In the interview where Agent Atack was present, Tucker also admitted that on June 11, 1998, he had been looking at pornographic images of children who were between the ages of ten and twelve through newsgroups entitled alt/sex/preteens and alt/sex/erotica/teens. He further admitted that he had deleted his computer cache file on June 11, 1998, because it was something that he always did when he “was done.” (Transcript of Bench Trial, January 4, 2001 [hereinafter “Tr.”].) He stated that he always deleted the images that he had viewed once he was finished with them because “it’s like there’s always new ones.” (Tr. at 105.) Even though Tucker made a practice of deleting the images saved in his cache file after a session of viewing, at least one was saved on his computer’s c-drive in a file folder called “Xmission.” (Tr. at 72, 81.) On another occasion Tucker either copied or attempted to copy two hundred and nine separate images to a floppy disk on his computer’s a-drive. (Tr. at 82-4.) One of those images was then either copied on a disk in the a-drive or viewed by Tucker from a floppy disk on the a-drive. (Tr. at 84.) Tucker said that he did not save the images as a usual practice, but rather deleted them, because he could always access more.
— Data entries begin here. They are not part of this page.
(** A sender never aborts. In at most [max_rounds] rounds it sends frames
    of its payload only, at most [packets_per_round / redundancy] (rounded up)
    different ones a round. It reports success only if acknowledgements in its
    transfer id together claim every frame; if no datagram it gets decodes as an
    acknowledgement, it ends with [RldpTimeout] after exactly [max_rounds] rounds. *)
Theorem send_outcome id payload cfg s inboxes sent res :
  len id = 32 → config_typed cfg → sender_new id payload cfg = Ok s →
  send_rldp id payload cfg inboxes = (sent, res) →
  res ≠ Panic ∧ len sent ≤ max_rounds cfg ∧
  (∀ w, w ∈ concat sent → ∃ f, f ∈ frames s ∧ frame_encode f = Ok w) ∧
  Z.of_nat (size (list_to_set (concat sent) : gset bytes)) ≤ capacity cfg ∧
  (res = Ok tt → ∀ f, f ∈ frames s → ∃ k w, w ∈ inboxes k ∧ claims id w (seq_no f)) ∧
  ((∀ k w, w ∈ inboxes k → is_ok (ack_decode w) = false) → res = Err RldpTimeout ∧ len sent = max_rounds cfg).
Proof.
  intros Hid Hcfg Hs Hsend. destruct (sender_new_of _ _ _ _ Hid Hcfg Hs) as (count & Ha & Hof & Hack).
  pose proof (elem_of_frames _ _ _ _ _ Ha Hof) as Hf. unfold send_rldp in Hsend. rewrite Hs in Hsend.
  destruct (send_loop_inv id payload cfg count Ha (λ i, ∃ k w, w ∈ inboxes k ∧ claims id w i)
    (Z.to_nat (max_rounds cfg)) inboxes s sent res) as (Hn & Hround & Hsafe & Hok); [done| |by eauto|done|].
  { intros i. rewrite Hack. set_solver. }
  pose proof (acc_rounds _ _ _ _ Ha). destruct (rounds_capacity _ _ _ _ _ Ha Hround) as (l & Hl & Hrange & Hin).
  rewrite Forall_forall in Hrange. split; [done|]. split; [unfold len; lia|]. split; [|split; [|split]].
  - intros w (i & -> & Hi)%Hin%list_elem_of_fmap. apply Hrange in Hi.
    exists (source_frame id payload cfg count i). split; [apply Hf; by exists i|].
    by apply (fr_encode _ _ _ _ Ha).
  - assert (list_to_set (concat sent) ⊆ (list_to_set (wire_of id payload cfg count <$> l) : gset bytes)) as Hsub.
    { intros w. rewrite !elem_of_list_to_set. apply Hin. }
    apply subseteq_size in Hsub. pose proof (size_list_to_set_le (wire_of id payload cfg count <$> l)).
    rewrite length_fmap in *. pose proof (acc_redundancy _ _ _ _ Ha). pose proof (acc_packets _ _ _ _ Ha).
    destruct (div_ceil_spec (packets_per_round cfg) (redundancy cfg)) as [Hk _]; [done..|].
    unfold capacity. fold (per_round cfg) in Hk. unfold len in *. nia.
  - intros -> f (i & Hi & ->)%Hf. rewrite (seq_no_fr _ _ _ _ Ha) by done. by apply Hok.
  - intros Hun. destruct (send_loop_unanswered id payload cfg count Ha (Z.to_nat (max_rounds cfg)) inboxes s)
      as [H1 H2]; [done|done| |].
    { intros k. apply Forall_forall. apply Hun. }
    rewrite Hsend in H1, H2. cbn in *. split; [done|]. unfold len. lia.
Qed.
(** The position of the first set bit *)
Fixpoint first_set_bit (i : Z) (distance : bytes) : option Z :=
  match distance with
  | [] => None
  | b :: distance =>
      if negb (byte_val b =? 0) then Some (i * 8 + (7 - Z.log2 (byte_val b)))
      else first_set_bit (i + 1) distance
  end.

Definition bucket_index (local remote : bytes) : option Z := first_set_bit 0 (xor_distance local remote).

Section dht.
Context {C : Crypto}.

Record DhtContact : Type := { node_id : bytes; contact_key : VerifyingKey }.

#[export] Instance DhtContact_eq_dec : EqDecision DhtContact.
Proof. solve_decision. Defined.

Definition from_public_key (k : VerifyingKey) : DhtContact :=
  {| node_id := compute_abstract_address (new_ed25519 k); contact_key := k |}.

Inductive DhtRpc : Type :=
| Ping (sender : DhtContact)
| Store (sender : DhtContact) (r : DhtRecord) (o : VerifyingKey)
| FindNode (sender : DhtContact) (target : bytes)
| FindValue (sender : DhtContact) (k : bytes).

Inductive DhtRpcResponse : Type :=
| Pong
| Stored
| Nodes (l : list DhtContact)
| Value (r : DhtRecord) (o : VerifyingKey).

Record StoredRecord : Type := { record : DhtRecord; owner : VerifyingKey }.

Record DhtDaemon : Type := {
  local : DhtContact;
  buckets : list (list DhtContact);
  records : gmap bytes StoredRecord;
}.

Definition daemon_new (k : VerifyingKey) : DhtDaemon :=
  {| local := from_public_key k; buckets := replicate 256 []; records := ∅ |}.

Definition with_buckets (b : list (list DhtContact)) (d : DhtDaemon) : DhtDaemon :=
  {| local := local d; buckets := b; records := records d |}.
Definition with_records (m : gmap bytes StoredRecord) (d : DhtDaemon) : DhtDaemon :=
  {| local := local d; buckets := buckets d; records := m |}.

(** ** The routing table *)

(** The contact becomes the most recently seen of its bucket. *)
Definition touch (bucket : list DhtContact) (c : DhtContact) : list DhtContact :=
  let bucket :=
    match list_find (λ e, node_id e = node_id c) bucket with
    | Some (position, _) => delete position bucket
    | None => bucket
    end ++ [c] in
  if K_BUCKET_SIZE <? len bucket then delete 0%nat bucket else bucket.

Definition add_contact (d : DhtDaemon) (c : DhtContact) : result NetworkError DhtDaemon :=
  if bool_decide (node_id c = node_id (local d))
     || negb (bool_decide (compute_abstract_address (new_ed25519 (contact_key c)) = node_id c))
  then Ok d
  else
    match bucket_index (node_id (local d)) (node_id c) with
    | None => Ok d
    | Some i =>
        let? bucket := index (buckets d) i in
        Ok (with_buckets (<[ Z.to_nat i := touch bucket c ]> (buckets d)) d)
    end.

(** The order of [sort_by_key]; the sort is stable. *)
Definition nearer (target : bytes) (a b : DhtContact) : Prop :=
  be_val (xor_distance (node_id a) target) ≤ be_val (xor_distance (node_id b) target).
#[export] Instance nearer_dec target : RelDecision (nearer target).
Proof. intros a b. unfold nearer. apply _. Defined.

Definition sort_contacts (target : bytes) (l : list DhtContact) : list DhtContact :=
  merge_sort (nearer target) l.

Definition closest_contacts (d : DhtDaemon) (target : bytes) (limit : Z) : list DhtContact :=
  take (Z.to_nat limit) (sort_contacts target (concat (buckets d))).

(** ** Records *)

Definition remove_expired (now : Z) (d : DhtDaemon) : DhtDaemon :=
  with_records (filter (λ kv, now < expiry (record kv.2)) (records d)) d.

Definition validate_record (now : Z) (r : DhtRecord) (o : VerifyingKey) (requested_key : option bytes) :
    result NetworkError unit :=
  if match requested_key with Some k => negb (bool_decide (k = key r)) | None => false end
  then Err DhtMalformedRecord
  else if expiry r <=? now then Err DhtRecordExpired
  else if negb (bool_decide (compute_abstract_address (new_ed25519 o) = owner_address r))
  then Err NetInvalidSignature
  else verify_record_signature r o.

Definition keep_record (k : bytes) (r : DhtRecord) (o : VerifyingKey) (d : DhtDaemon) : DhtDaemon :=
  with_records (<[ k := {| record := r; owner := o |} ]> (records d)) d.

Definition rpc_sender (request : DhtRpc) : DhtContact :=
  match request with
  | Ping sender | Store sender _ _ | FindNode sender _ | FindValue sender _ => sender
  end.

(** The daemon as left by the request, and the answer *)
Definition handle_rpc (now : Z) (d : DhtDaemon) (request : DhtRpc) : DhtDaemon * result NetworkError DhtRpcResponse :=
  match add_contact d (rpc_sender request) with
  | Err e => (d, Err e)
  | Panic => (d, Panic)
  | Ok d =>
      match request with
      | Ping _ => (d, Ok Pong)
      | FindNode _ target => (d, Ok (Nodes (closest_contacts d target K_BUCKET_SIZE)))
      | FindValue _ k =>
          let d := remove_expired now d in
          match records d !! k with
          | Some stored => (d, Ok (Value (record stored) (owner stored)))
          | None => (d, Ok (Nodes (closest_contacts d k K_BUCKET_SIZE)))
          end
      | Store _ r o =>
          match validate_record now r o None with
          | Ok _ => (keep_record (key r) r o d, Ok Stored)
          | Err e => (d, Err e)
          | Panic => (d, Panic)
          end
      end
  end.
(** The directory made, if any, and the result *)
Definition secure_output_dir (env : FsEnv) (output : bytes) : option path * result GenesisError path :=
  if is_absolute output then (None, Err AbsoluteOutput)
  else if existsb forbidden (components output) then (None, Err ParentInOutput)
  else
    match current_dir env with
    | None => (None, Err NoCurrentDir)
    | Some root =>
        match foldM push_component (components output) root with
        | Ok out_path =>
            if create_dir_all env out_path then
              (Some out_path,
               let? root_canon := ok_or (canonicalize env root) CannotCanonicalize in
               let? out_canon := ok_or (canonicalize env out_path) CannotCanonicalize in
               if negb (bool_decide (root_canon `prefix_of` out_canon)) then Err OutsideCurrentDir
               else Ok out_canon)
            else (None, Err CannotCreate)
        | Err e => (None, Err e)
        | Panic => (None, Panic)
        end
    end.

(** ** The generated files *)

Definition LF : bytes := [Byte.x0a].
Definition quoted (v : bytes) : bytes := [QUOTE] ++ v ++ [QUOTE].

Definition balance_text (b : Balance) : bytes := address b ++ str ":" ++ decimal (amount b) ++ str ";".
Definition validator_text (v : Validator) : bytes := public_key v ++ str ":" ++ decimal (stake v) ++ str ";".
Definition workchain_text (w : Workchain) : bytes :=
  decimal (id w) ++ str ":" ++ name w ++ str ":" ++ shard_prefix w ++ str ":" ++ bool_text (enabled w) ++ str ";".

Definition genesis_text (c : GenesisConfig) : bytes :=
  str "ONX_GENESIS_BOC" ++ LF ++ str "masterchain_genesis#0" ++ LF
  ++ str "validator_keys=" ++ concat (validator_text <$> validators c) ++ LF
  ++ str "initial_balances=" ++ concat (balance_text <$> balances c) ++ LF
  ++ str "workchains=" ++ concat (workchain_text <$> workchains c) ++ LF.

Definition shard_header_text : bytes :=
  str "ONX_SHARD_HEADER_BOC" ++ LF ++ str "shard=0x00" ++ LF ++ str "workchain=0" ++ LF
  ++ str "parent=masterchain_genesis#0" ++ LF.

(** [Path::join] of a relative name *)
Definition join (dir file : bytes) : bytes :=
  if bool_decide (dir = []) then file
  else if bool_decide (last dir = Some SLASH) then dir ++ file
  else dir ++ [SLASH] ++ file.
(* ===== verification/Rpc.v ===== *)
(** [onx-rpc], [lib.rs]: the gateway's requests and answers. JSON parsing and
    printing, the HTTP server and the derived [Debug] text of an account state
    are code of others: the first two are not modelled, the last is a parameter. *)
From S2P Require Import Prelude Bytes Machine Text Primitives ToyCrypto Cell Boc Account Tree.

(** [serde_json::Value]; a number by its text. The keys of an object are unique. *)
#[warnings="-register-all"]
Inductive Value : Type :=
  | Null
  | Bool (b : bool)
  | Number (text : bytes)
  | VString (s : bytes)
  | Array (l : list Value)
  | Object (m : list (bytes * Value)).

Definition object_get (key : bytes) (m : list (bytes * Value)) : option Value :=
  snd <$> (list_find (λ e, e.1 = key) m ≫= λ p, Some p.2).

(** [Value::get] of a string key *)
Definition value_get (key : bytes) (v : Value) : option Value :=
  match v with Object m => object_get key m | _ => None end.

Definition as_str (v : Value) : option bytes := match v with VString s => Some s | _ => None end.

(** [v.get(key).and_then(as_str).unwrap_or_default()] *)
Definition str_field (key : bytes) (v : Value) : bytes := default [] (value_get key v ≫= as_str).

Record RpcConfig : Type := { bind : bytes; cors_allowed_origin : bytes; max_rps : Z }.

Definition RpcConfig_default : RpcConfig :=
  {| bind := str "127.0.0.1:8080"; cors_allowed_origin := str "*"; max_rps := 60 |}.

Record RpcResponse : Type := { status : Z; ok : bool; result_value : Value }.

Definition zero : Value := Number (str "0").

Section gateway.
Context {C : Crypto} (debug : AccountState → bytes).

Record RpcGateway : Type := {
  config : RpcConfig;
  storage : gmap bytes AccountState;
  throttle : gmap bytes Z;
}.

Definition gateway_new (c : RpcConfig) : RpcGateway := {| config := c; storage := ∅; throttle := ∅ |}.

Definition get_account_state (g : RpcGateway) (address : bytes) : result bytes Value :=
  let answer text :=
    Object [(str "balance", zero); (str "address", VString address); (str "account_state", VString text)] in
  match storage g !! address with
  | Some state => Ok (answer (debug state))
  | None => Ok (answer (str "uninitialized"))
  end.

Definition send_message (g : RpcGateway) (raw_boc : bytes) : result bytes Value :=
  if bool_decide (trim raw_boc = []) then Err (str "empty raw_boc payload")
  else if max_rps (config g) <=? default 0 (throttle g !! raw_boc) then Err (str "rate limit exceeded")
  else Ok (Object [(str "accepted", Bool true);
                   (str "message_hash", VString (str "sha256:deterministic-synthetic")); (str "fee", zero)]).

Definition get_latest_block (g : RpcGateway) : result bytes Value :=
  Ok (Object [(str "block", zero); (str "workchain", zero);
              (str "shard", VString (str "0x8000_0000_0000_0000")); (str "root_hash", VString (str "0x00"))]).

Definition estimate_fee (g : RpcGateway) (raw_boc : bytes) : result bytes Value :=
  Ok (Object [(str "fee", zero); (str "gas_used", zero); (str "accepted", Bool true)]).

Definition rpc_json (g : RpcGateway) (payload : Value) : result bytes RpcResponse :=
  let method := str_field (str "method") payload in
  let params := default (Object []) (value_get (str "params") payload) in
  let response :=
    if bool_decide (method = str "getAccountState") then get_account_state g (str_field (str "address") params)
    else if bool_decide (method = str "sendMessage") then send_message g (str_field (str "raw_boc") params)
    else if bool_decide (method = str "getLatestBlock") then get_latest_block g
    else if bool_decide (method = str "estimateFee") then estimate_fee g (str_field (str "raw_boc") params)
    else Ok (Object [(str "error", VString (str "unknown_method"))]) in
  match response with
  | Ok v => Ok {| status := 200; ok := true; result_value := v |}
  | Err e => Ok {| status := 400; ok := false; result_value := Object [(str "error", VString e)] |}
  | Panic => Panic
  end.

Definition empty_cell : Cell := {| data_bytes := []; cell_refs := []; is_special := false |}.

Definition lite_proof : result StateModelError MerkleProof :=
  let? cell := Cell_new [] [] in
  let? boc := from_root cell in
  Ok {| magic_bytes := 0x4D505246; target_key := replicate 32 (byte_of 0);
        proof_root_hash := replicate 32 (byte_of 0); proof_boc := boc |}.

(** The bag has one cell, so the order of its map is that cell. *)
Definition lite_binary : result StateModelError bytes :=
  let? p := lite_proof in Ok (MerkleProof_to_bytes (map_to_list (boc_cells (proof_boc p))) p).
End gateway.

(** ** What the gateway answers *)

Section gateway_proofs.
Context {C : Crypto} `{!CryptoLaws C} (debug : AccountState → bytes).

(** A new gateway, which no request changes. Every request is answered; the
    answer has status 400 only for [sendMessage] with a blank message, or when
    the configured rate is zero: no count is ever kept, so a positive rate limits
    nothing. An account is always reported uninitialized. *)
Theorem gateway_answers c payload :
  0 ≤ max_rps c →
  ∃ r, rpc_json debug (gateway_new c) payload = Ok r ∧
    let raw := str_field (str "raw_boc") (default (Object []) (value_get (str "params") payload)) in
    (status r = 200 ∧ ok r = true ∨ status r = 400 ∧ ok r = false) ∧
    (status r = 400 ↔ str_field (str "method") payload = str "sendMessage" ∧ (trim raw = [] ∨ max_rps c = 0)) ∧
    (str_field (str "method") payload = str "getAccountState" →
     value_get (str "account_state") (result_value r) = Some (VString (str "uninitialized"))).
Proof.
  intros Hc. unfold rpc_json.
  set (method := str_field (str "method") payload). set (params := default (Object []) _).
  assert (∀ r, status r = 200 → ok r = true → method ≠ str "getAccountState" ∨
      value_get (str "account_state") (result_value r) = Some (VString (str "uninitialized")) →
    ¬ (method = str "sendMessage" ∧ (trim (str_field (str "raw_boc") params) = [] ∨ max_rps c = 0)) →
    (status r = 200 ∧ ok r = true ∨ status r = 400 ∧ ok r = false) ∧
    (status r = 400 ↔ method = str "sendMessage" ∧ (trim (str_field (str "raw_boc") params) = [] ∨ max_rps c = 0)) ∧
    (method = str "getAccountState" →
     value_get (str "account_state") (result_value r) = Some (VString (str "uninitialized")))) as Hgood.
  { intros r -> -> Hv Hn. split_and!; [by left|split; [done|tauto]|tauto]. }
  case_bool_decide as H1.
  { eexists. split; [reflexivity|]. apply Hgood; [done|done|by right|rewrite H1; by intros [? _]]. }
  case_bool_decide as H2.
  { unfold send_message. cbn [config throttle gateway_new]. rewrite lookup_empty. cbn [default from_option id].
    case_bool_decide as Ht; [|destruct (Z.leb_spec (max_rps c) 0)]; (eexists; split; [reflexivity|]).
    3: apply Hgood; [done|done|by left|intros [_ [?|?]]; [done|lia]].
    all: cbn; split_and!; [by right| |done]; split; [intros _; split; [done|]|done].
    - by left.
    - right; lia. }
  assert (method ≠ str "getAccountState" ∧ ¬ (method = str "sendMessage" ∧
    (trim (str_field (str "raw_boc") params) = [] ∨ max_rps c = 0))) as [Hl Hr] by (split; [done|by intros [? _]]).
  repeat case_bool_decide; (eexists; split; [reflexivity|]; apply Hgood; [done|done|by left|done]).
Qed.

(** ** The proof that [/lite] serves *)

Lemma single_cell_valid c :
  Cell_wf c → cell_refs c = [] →
  boc_valid {| boc_root_hash := cell_hash c; boc_cells := {[ cell_hash c := c ]} |}.
Proof.
  intros Hwf Hc. split; [|split]; cbn [boc_cells boc_root_hash].
  - intros h d Hd. by apply lookup_singleton_Some in Hd as [<- <-].
  - exists c. apply lookup_singleton_eq.
  - intros x _ Hx. destruct Hx as [x y He|x y z He _];
      destruct He as (d & [_ <-]%lookup_singleton_Some & Hin); rewrite Hc in Hin; set_solver.
Qed.

(** The proof is well encoded, but its root hash is zero where its only cell has
    another hash: reading it back fails, unless that hash is zero. *)
Theorem lite_proof_refused :
  ∃ p bs, lite_proof = Ok p ∧ lite_binary = Ok bs ∧
    MerkleProof_from_bytes bs =
    if bool_decide (cell_hash empty_cell = replicate 32 (byte_of 0)) then Ok (p, len bs) else Err InvalidMerkleProof.
Proof.
  pose proof (single_cell_valid empty_cell ltac:(by repeat constructor) eq_refl) as Hv.
  set (p := {| magic_bytes := 0x4D505246; target_key := replicate 32 (byte_of 0);
    proof_root_hash := replicate 32 (byte_of 0);
    proof_boc := {| boc_root_hash := cell_hash empty_cell; boc_cells := {[ cell_hash empty_cell := empty_cell ]} |} |}).
  set (order := map_to_list (boc_cells (proof_boc p))).
  exists p, (MerkleProof_to_bytes order p). split; [reflexivity|]. split; [reflexivity|].
  assert (order = [(cell_hash empty_cell, empty_cell)]) as Ho by apply map_to_list_singleton.
  rewrite <-(app_nil_r (MerkleProof_to_bytes order p)) at 1. rewrite MerkleProof_from_to.
  - case_bool_decide as Hz.
    + by rewrite (proj2 (proof_verify_Ok p)) by (split_and!; [done|exact Hz|apply Hv]).
    + unfold proof_verify. change (magic_bytes p =? MERKLE_PROOF_MAGIC) with true. cbn [negb].
      rewrite (proj2 (verify_dag_acyclic (proof_boc p))) by apply Hv. cbn [rbind].
      by rewrite bool_decide_false by exact Hz.
  - split; by vm_compute.
  - done.
  - done.
  - exact Hv.
  - apply map_Forall_singleton, cell_hash_len.
  - done.
  - by rewrite Ho.
Qed.
End gateway_proofs.

Lemma gateway_answers_witness :
  ∃ r, rpc_json (λ _, []) (gateway_new RpcConfig_default)
         (Object [(str "method", VString (str "getLatestBlock"))]) = Ok r ∧ (status r = 200 ∧ ok r = true ∨ status r = 400 ∧ ok r = false).
Proof.
  destruct (gateway_answers (λ _, []) RpcConfig_default
    (Object [(str "method", VString (str "getLatestBlock"))])) as (r & Hr & Hs & _).
  - discriminate.
  - exists r. split; [exact Hr|exact Hs].
Defined.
Tucker’s computer was seized pursuant to a parole search and was taken to the Salt Lake City Police Department and booked into evidence. Agent Dan Hooper from the Utah Department of Public Safety subsequently conducted a search and forensic examination of the computer. In this examination, Agent Hooper made an *1266 exact copy of Tucker’s computer hard drive so as to preserve the original hard drive. In his investigation, Agent Hooper found numerous images of child pornography on the hard drive which depicted children engaged in sexually explicit conduct. These images were recovered from the Internet Explorer cache file and the Temporary Internet Files in the computer hard drive’s recycle bin. Agent Hooper also found one image of child pornography, file 5-16-98, in the computer’s c-drive — a location other than the cache file where images viewed from the Internet were stored by Tucker’s computer.

Conclusions of Law

Tucker is charged with knowing possession of child pornography under the pre-amended version of 18 U.S.C. § 2252A(a)(5)(B), which imposes criminal liability on an individual who:

knowingly possesses any book, magazine, periodical, film, videotape, computer disk, or any other material that contains 3 or more images of child pornography that has been mailed, or shipped or transported in interstate or foreign commerce by any means, including by computer, or that was produced using materials that have been mailed, or shipped or transported in interstate or foreign commerce by any means, including by computer, shall be punished as provided in subsection (b).

18 U.S.C. § 2252A(a)(5)(B) (1997). 3 The parties have both stipulated that the images Tucker viewed on the Internet were “mailed, or shipped or transported in ... interstate commerce.” Id. Tucker further does not contest the fact that he viewed a number of visual depictions of child pornography on his home computer. He does contend that he is not subject to criminal liability under the statute because he never “possessed” or “knowingly possessed” any child pornography.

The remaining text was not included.